Policy Effectiveness Remains Ambiguous

The export control regime has unambiguously inflated Chinese AI compute costs—a 3-4x hardware premium translates directly into higher capital expenditure for cloud infrastructure and longer return-on-investment timelines for model training. Yet the strategic outcome remains uncertain. Controls have not prevented Chinese models from capturing nearly one-third of global token usage, nor have they curtailed infrastructure investment by ByteDance, Alibaba, and Tencent.

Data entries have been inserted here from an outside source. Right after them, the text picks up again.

(** * QuantSynth path-synthesis engine: shallow embedding and properties

    The engine of the repository (services/mathUtils.ts and the
    generateSynthesizedData function that sits next to it) is embedded
    below.  JavaScript numbers are read as real numbers: every arithmetic
    operation is the exact one, so rounding, NaN and the infinities of
    IEEE-754 doubles are outside the model.  The ambient sources of the
    host -- Math.random and the clock behind [new Date()] -- are made
    explicit: the uniform draws come from a finite tape that is threaded
    through the code, and the clock reading is an argument. *)

From Stdlib Require Import Reals Lra Lia ZArith List String Ascii Bool.
From Stdlib Require Import DecimalString.
Import ListNotations.

Local Open Scope R_scope.

(** ** Host functions *)

Definition number := R.

(** [a || b] on numbers: the left operand unless it is falsy (zero). *)
Definition jsOr (a b : number) : number :=
  if Req_dec_T a 0 then b else a.

(** A destructuring default [x = d]: used when the field is absent. *)
Definition withDefault {A : Type} (o : option A) (d : A) : A :=
  match o with
  | Some v => v
  | None => d
  end.

(** *** The random source

    A computation that consumes uniform draws: it receives the tape of
    the draws still to come and returns its value with the rest of the
    tape, or [None] when the tape ends before the computation does. *)

Definition Rand (A : Type) : Type := list number -> option (A * list number).

Definition ret {A : Type} (a : A) : Rand A :=
  fun tape => Some (a, tape).

Definition bind {A B : Type} (c : Rand A) (k : A -> Rand B) : Rand B :=
  fun tape =>
    match c tape with
    | Some (a, tape') => k a tape'
    | None => None
    end.

Declare Scope rand_scope.
Delimit Scope rand_scope with rand.
Notation "x <- c ;; k" := (bind c (fun x => k))
  (at level 61, c at next level, right associativity) : rand_scope.

(** [Math.random()] *)
Definition random : Rand number :=
  fun tape =>
    match tape with
    | [] => None
    | u :: tape' => Some (u, tape')
    end.

(** [let u = 0; while (u === 0) u = Math.random();] *)
Fixpoint redrawWhileZero (tape : list number) : option (number * list number) :=
  match tape with
  | [] => None
  | u :: tape' => if Req_dec_T u 0 then redrawWhileZero tape' else Some (u, tape')
  end.

(** The number of draws of a tape that are not zero. *)
Fixpoint nonzeroDraws (tape : list number) : nat :=
  match tape with
  | [] => O
  | u :: tape' => if Req_dec_T u 0 then nonzeroDraws tape' else S (nonzeroDraws tape')
  end.

(** *** Dates

    A [Date] is its time value, the milliseconds since the epoch in UTC.
    [getDate] and [setDate] work on the local time, [toISOString] on UTC.
    The offset of the local zone depends on the instant (daylight saving
    time), as ECMAScript's [LocalTZA(t, isUTC)] does: with [isUTC] the
    instant [t] is a UTC time value, without it a local one. *)

Module JSDate.

Local Open Scope Z_scope.

Definition Date := Z.

Record Host : Type := mkHost {
  now : Date;                  (* the reading of [new Date()] *)
  LocalTZA : Z -> bool -> Z    (* local time minus UTC, in milliseconds *)
}.

(** A zone whose offset never changes. *)
Definition fixedOffset (tza : Z) : Z -> bool -> Z := fun _ _ => tza.

Definition LocalTime (h : Host) (t : Z) : Z := t + LocalTZA h t true.
Definition UTC (h : Host) (t : Z) : Z := t - LocalTZA h t false.

Definition msPerDay : Z := 86400000.

Definition Day (t : Z) : Z := t / msPerDay.
Definition TimeWithinDay (t : Z) : Z := t mod msPerDay.
Definition MakeDate (day time : Z) : Z := day * msPerDay + time.

(** Year, month (1..12) and day of the month of a day number, in the
    proleptic Gregorian calendar. *)
Definition civilFromDays (day : Z) : Z * Z * Z :=
  let z := day + 719468 in
  let era := z / 146097 in
  let doe := z - era * 146097 in
  let yoe := (doe - doe / 1460 + doe / 36524 - doe / 146096) / 365 in
  let doy := doe - (365 * yoe + yoe / 4 - yoe / 100) in
  let mp := (5 * doy + 2) / 153 in
  let d := doy - (153 * mp + 2) / 5 + 1 in
  let m := if mp <? 10 then mp + 3 else mp - 9 in
  let y := yoe + era * 400 + (if m <=? 2 then 1 else 0) in
  (y, m, d).

Definition DateFromTime (t : Z) : Z :=
  let '(_, _, d) := civilFromDays (Day t) in d.

(** [d.getDate()] *)
Definition getDate (h : Host) (d : Date) : Z :=
  DateFromTime (LocalTime h d).

(** [MakeDay(year, month, dt)] for the year and month of local time [t]:
    the day number of the first of that month, plus [dt - 1]. *)
Definition MakeDayInMonthOf (t dt : Z) : Z :=
  (Day t - (DateFromTime t - 1)) + dt - 1.

(** [d.setDate(dt)] *)
Definition setDate (h : Host) (d : Date) (dt : Z) : Date :=
  let t := LocalTime h d in
  UTC h (MakeDate (MakeDayInMonthOf t dt) (TimeWithinDay t)).

Definition addDays (d : Date) (i : Z) : Date := d + i * msPerDay.

(** The instant at which the local clock reads what it reads at [d],
    [i] days later in the local calendar. *)
Definition sameClockAfter (h : Host) (d : Date) (i : Z) : Date :=
  UTC h (addDays (LocalTime h d) i).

Instead, the restrictions appear to be triggering a medium-term decoupling: Chinese firms are absorbing near-term cost disadvantages while building indigenous supply chains that—if successful—will reduce long-term dependency on US semiconductor exports. Huawei’s production ramp, subsidised by Beijing and backstopped by multi-billion-dollar procurement commitments, suggests the policy is accelerating exactly the outcome it ostensibly seeks to prevent: a vertically integrated Chinese AI stack insulated from external controls.

Context

US export controls targeting advanced Semiconductors began in October 2022 and have been expanded twice—October 2023 and December 2024—to restrict sales of cutting-edge AI accelerators to China. The controls aim to slow Chinese military AI development by denying access to the most advanced training hardware, but rely on enforcement mechanisms vulnerable to smuggling and workarounds.

What to Watch

Monitor Huawei’s quarterly Ascend shipment data through year-end 2026 to assess whether production targets of 750,000 950PR units and 600,000 910C units are achievable given SMIC’s 7nm manufacturing constraints. Track cloud pricing adjustments from Alibaba, Tencent, and ByteDance as indicators of whether cost increases stabilise or accelerate—persistent upward pressure would signal supply-demand imbalances are worsening. Watch for additional DeepSeek or similar releases optimised for Huawei hardware; if efficiency gains continue at V4’s pace, software may be compensating for hardware gaps faster than export controls anticipated. Finally, observe whether Chinese AI model token share continues expanding beyond 32%—sustained growth despite cost headwinds would confirm that export controls are reshaping economics without curtailing competitive position.